To reach 2,300 kelvins, HD 149026 b must have zero reflectivity, or albedo, say Harrington and colleagues in a report published online today by Nature. Moreover, it must radiate energy back into space as quickly as it receives it. The atmosphere would heat up by absorbing blue-white starlight, radiating out lower energy infrared light, and pocketing the energy difference.

Harrington says the team has debated what exactly the planet would look like. Zero albedo is "blacker than coal," he says, but the infrared light could spill into red where the heat is strongest. He says he pictures a deep-black planet glowing like an ember at the region closest to the star [see image above].

HD 149026 b was already an oddball among hot Jupiters for its Saturn-like size and mass and its high density. More than two thirds of the planet must consist of elements heavier than helium, which are uncommon in gas giant planets and may introduce unexpected compounds into the atmosphere that contribute to the still mysterious total absorption, Harrington says.

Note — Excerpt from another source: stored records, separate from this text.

Lemma to_hex_uint_nonnil (c : N) : N.to_hex_uint c ≠ Hexadecimal.Nil.
Proof.
  destruct c as [|p]; [discriminate|].
  apply HexadecimalPos.Unsigned.to_uint_nonnil.
Qed.

(** X16.  The colour of newPiece (line 71), `#` followed by the draw in
    base 16: two draws give the same colour only if they are the same
    number; the text after `#` is never empty, so a colour is a truthy
    string and never the EMPTY marker: a cell written by placePiece counts
    as occupied in clearLines and in drawBoard. *)
Theorem colorString_names_the_draw (c c' : N) :
  (colorString c = colorString c' ↔ c = c') ∧
  (∃ t, colorString c = "#" +:+ t ∧ t ≠ "") ∧
  truthy (JStr (colorString c)) = true ∧
  nonEmpty (JStr (colorString c)) = true.
Proof.
  split; [split|].
  - unfold colorString. intros H. apply (inj (String.append "#")) in H.
    apply (f_equal NilZero.uint_of_string) in H.
    rewrite !NilZero.usu in H by apply to_hex_uint_nonnil.
    injection H as H. by apply HexadecimalN.Unsigned.to_uint_inj.
  - by intros ->.
  - split; [|split; reflexivity].
    unfold colorString. eexists. split; [reflexivity|].
    pose proof (to_hex_uint_nonnil c). by destruct (N.to_hex_uint c).
Qed.

(** ** The start of the script *)

Lemma canonical_fits_below mask :
  mask ∈ canonical → fits emptyBoard mask (spawnX mask) 1 = true.
Proof.
  assert (H : Forall (λ m, fits emptyBoard m (spawnX m) 1 = true) canonical)
    by decide_by_compute.
  rewrite Forall_forall in H. apply H.
Qed.

Lemma boardFrameV_empty : boardFrameV emptyBoard = [].
Proof. reflexivity. Qed.

(** X17.  The start of the script (lines 170-172: createBoard(); newPiece();
    gameLoop();), for draws that Math.random can produce: createBoard and
    newPiece return without exception and leave an empty board, the score
    0, no event and the canonical piece i at row 0; the first round of
    gameLoop moves that piece to row 1 before anything is drawn (the draws
    of that round are not used), so the first frame clears the canvas and
    draws the cells of the piece at row 1 and nothing else; then the timer
    is set. *)
Theorem first_frame (width height : Z) (i : Z) (c : N) (i' : Z) (c' : N) :
  draw_ok i c → draw_ok i' c' →
  ∃ s0 mask,
    start i c = (s0, Ok tt) ∧
    canonical !! Z.to_nat i = Some mask ∧
    view s0 = Some (Game emptyBoard mask (colorString c) (spawnX mask) 0 0 []) ∧
    gameLoop width height i' c' s0
      = (set_currentY 1 s0,
         (ClearRect 0 0 width height ::
          pieceFrameV mask (spawnX mask) 1 (JStr (colorString c)),
          Ok LOOP_DELAY)).
Proof.
  intros Hdraw Hdraw'.
  destruct (start_view i c Hdraw) as (s0 & E0 & Hv0).
  destruct (start_Inv i c Hdraw) as (s0' & E0' & HI0).
  assert (s0' = s0) as -> by congruence.
  destruct (canonical_draw i (proj1 Hdraw)) as (mask & Hcan & Hmask).
  unfold startV in Hv0. rewrite Hcan in Hv0. cbn [default] in Hv0.
  exists s0, mask. split; [exact E0|]. split; [exact Hcan|]. split; [exact Hv0|].
  pose proof HI0 as (rl & bv & sl & ml & mv & HB & HM).
  rewrite (Inv_view _ _ _ _ _ _ HB HM) in Hv0.
  injection Hv0 as Ebv Emv Ecol Ex Ey Esc Eev. subst bv mv.
  assert (Ed : drop i' c' s0 = (set_currentY 1 s0, Ok tt)).
  { rewrite (drop_eq _ _ _ _ _ _ i' c' HB HM). rewrite Ex, Ey.
    change (0 + 1) with 1. by rewrite (canonical_fits_below mask Hmask). }
  assert (HI1 : Inv (set_currentY 1 s0)).
  { destruct (drop_Inv s0 i' c' HI0 Hdraw') as (s1 & E1 & HI1). congruence. }
  assert (Hv1 : view (set_currentY 1 s0)
    = Some (Game emptyBoard mask (colorString c) (spawnX mask) 1 0 [])).
  { rewrite (view_intro (set_currentY 1 s0) emptyBoard mask
               (BInv_boardView _ _ _ HB) (MInv_maskView _ _ _ _ _ _ HM)).
    simpl_state. by rewrite Ecol, Ex, Esc, Eev. }
  unfold gameLoop. rewrite Ed.
  rewrite (bindD_ok _ _ _ _ (draw_spec width height _ _ HI1 Hv1)).
  unfold frameV. cbn [g_board g_mask g_color g_x g_y fst snd mret D_ret].
  by rewrite boardFrameV_empty, app_nil_r.
Qed.

Lemma first_frame_witness :
  draw_ok 1 0xabc%N ∧ draw_ok 2 5%N ∧
  ∃ s0 mask,
    start 1 0xabc%N = (s0, Ok tt) ∧
    canonical !! Z.to_nat 1 = Some mask ∧
    view s0 = Some (Game emptyBoard mask (colorString 0xabc%N) (spawnX mask) 0 0 []) ∧
    gameLoop 300 600 2 5%N s0
      = (set_currentY 1 s0,
         (ClearRect 0 0 300 600 ::
          pieceFrameV mask (spawnX mask) 1 (JStr (colorString 0xabc%N)),
          Ok LOOP_DELAY)).
Proof.
  assert (H1 : draw_ok 1 0xabc%N) by decide_by_compute.
  assert (H2 : draw_ok 2 5%N) by decide_by_compute.
  split; [exact H1|]. split; [exact H2|].
  exact (first_frame 300 600 1 0xabc%N 2 5%N H1 H2).
Defined.

(** ** A player who presses no key *)

Lemma spawn_columns_empty : spawn_columns emptyBoard.
Proof.
  unfold spawn_columns, emptyBoard. apply Forall_replicate.
  intros j v Hj Hv. unfold emptyRow in Hj.
  apply lookup_replicate in Hj as [-> _]. discriminate Hv.
Qed.

Lemma canonical_columns mask :
  mask ∈ canonical →
  3 ≤ spawnX mask ∧ spawnX mask + Z.of_nat (width mask) ≤ 7.
Proof.
  assert (H : Forall (λ m, 3 ≤ spawnX m ∧ spawnX m + Z.of_nat (width m) ≤ 7)
                canonical) by decide_by_compute.
  rewrite Forall_forall in H. apply H.
Qed.

Lemma rowOf_lookup bv (k : nat) row : bv !! k = Some row → rowOf bv (Z.of_nat k) = row.
Proof. intros H. unfold rowOf. by rewrite Nat2Z.id, H. Qed.

(** The cells of a piece at its spawn column land in the columns 3 to 6. *)
Lemma spawn_columns_place bv mask (y : Z) v :
  Z.of_nat (length bv) = ROWS →
  Forall (λ r, Z.of_nat (length r) = COLS) bv →
  Forall (λ r, Z.of_nat (length r) = COLS) (placeCellsV bv mask (spawnX mask) y v) →
  mask ∈ canonical → spawn_columns bv →
  spawn_columns (placeCellsV bv mask (spawnX mask) y v).
Proof.
  intros Hlen HF HF' Hmask Hsc. unfold spawn_columns in *.
  apply Forall_lookup_2. intros k row' Hk j u Hj Hu.
  pose proof (lookup_lt_Some _ _ _ Hk) as Hklt.
  rewrite placeCellsV_length in Hklt.
  pose proof (lookup_lt_Some _ _ _ Hj) as Hjlt.
  pose proof (Forall_lookup_1 _ _ _ _ HF' Hk) as Hlen'. cbn beta in Hlen'.
  assert (Hget : aget (rowOf (placeCellsV bv mask (spawnX mask) y v) (Z.of_nat k))
                      (Z.of_nat j) = u).
  { rewrite (rowOf_lookup _ _ _ Hk). by apply aget_lookup. }
  rewrite placeCellsV_get in Hget by lia.
  destruct (maskAt mask (Z.of_nat k - y) (Z.of_nat j - spawnX mask)) eqn:Hm.
  - apply maskAt_true in Hm as (k' & j' & row & w & Ek & Ej & Hrow & Hcell & _).
    destruct (canonical_columns mask Hmask) as [H3 H7].
    destruct (orientations_facts mask (orientations_canonical _ Hmask))
      as (_ & _ & _ & Hrect & _).
    pose proof (Forall_lookup_1 _ _ _ _ Hrect Hrow) as Hw. cbn beta in Hw.
    pose proof (lookup_lt_Some _ _ _ Hcell). lia.
  - destruct (lookup_lt_is_Some_2 bv k) as [row Hrow]; [lia|].
    pose proof (Forall_lookup_1 _ _ _ _ HF Hrow) as Hlenr. cbn beta in Hlenr.
    destruct (lookup_lt_is_Some_2 row j) as [w Hw]; [lia|].
    rewrite (rowOf_lookup _ _ _ Hrow), (aget_lookup _ _ _ Hw) in Hget. subst w.
    exact (Forall_lookup_1 _ _ _ _ Hsc Hrow j u Hw Hu).
Qed.

Lemma spawn_columns_not_full row :
  Z.of_nat (length row) = COLS →
  (∀ (j : nat) v, row !! j = Some v → nonEmpty v = true → (3 ≤ j ≤ 6)%nat) →
  rowFull row = false.
Proof.
  intros Hlen H. unfold COLS in Hlen.
  destruct row as [|a row]; [cbn [length] in Hlen; lia|].
  unfold rowFull. cbn [forallb]. destruct (nonEmpty a) eqn:Ha; [|reflexivity].
  specialize (H 0%nat a eq_refl Ha). lia.
Qed.

(** Without a full row the loop of clearLines changes nothing. *)
Lemma clearLoopV_none (n : nat) bv (cnt : Z) :
  (∀ k : nat, (k < n)%nat → rowFull (default [] (bv !! k)) = false) →
  clearLoopV n bv cnt = (bv, cnt).
Proof.
  induction n as [|n IH]; intros H; [reflexivity|].
  rewrite clearLoopV_S, (H n) by lia. apply IH. intros k Hk. apply H. lia.
Qed.

Lemma clearLinesV_none bv :
  Z.of_nat (length bv) = ROWS →
  Forall (λ r, Z.of_nat (length r) = COLS) bv → spawn_columns bv →
  clearLinesV bv = (bv, 0).
Proof.
  intros Hlen HF Hsc. unfold clearLinesV. apply clearLoopV_none. intros k Hk.
  destruct (lookup_lt_is_Some_2 bv k) as [row Hrow]; [lia|].
  rewrite Hrow. cbn [default]. unfold id.
  apply spawn_columns_not_full.
  - exact (Forall_lookup_1 _ _ _ _ HF Hrow).
  - exact (Forall_lookup_1 _ _ _ _ Hsc Hrow).
Qed.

A separate team trained the SST on HD 189733 b for 33 hours of its 2.2-day orbital period, giving them a map of its surface heat. In a second Nature paper they report that its day- and night-side temperatures were relatively similar—1,200 and 970 kelvins (about 1,700 and 1,285 degrees F), respectively—and that the day side's hottest spot did not face the star dead-on but was offset by 30 degrees longitude [see image above].

Both features are signs of extreme wind speeds of perhaps 5,000 to 6,000 miles per hour, says astronomer Heather Knutson, a graduate student at the Harvard-Smithsonian Center for Astrophysics. "It tells us that winds are kind of shifting things around in the atmosphere," she says.

The size and mass of HD 189733 b is average among hot Jupiters, Knutson says, but time will tell if such strong winds are also typical.

The researchers say their next goal is to study the planets at other infrared frequencies in order to get more accurate readings and possibly learn about their atmospheres' constituents. As Harrington notes, "we're at the beginning of understanding how planets handle their heat."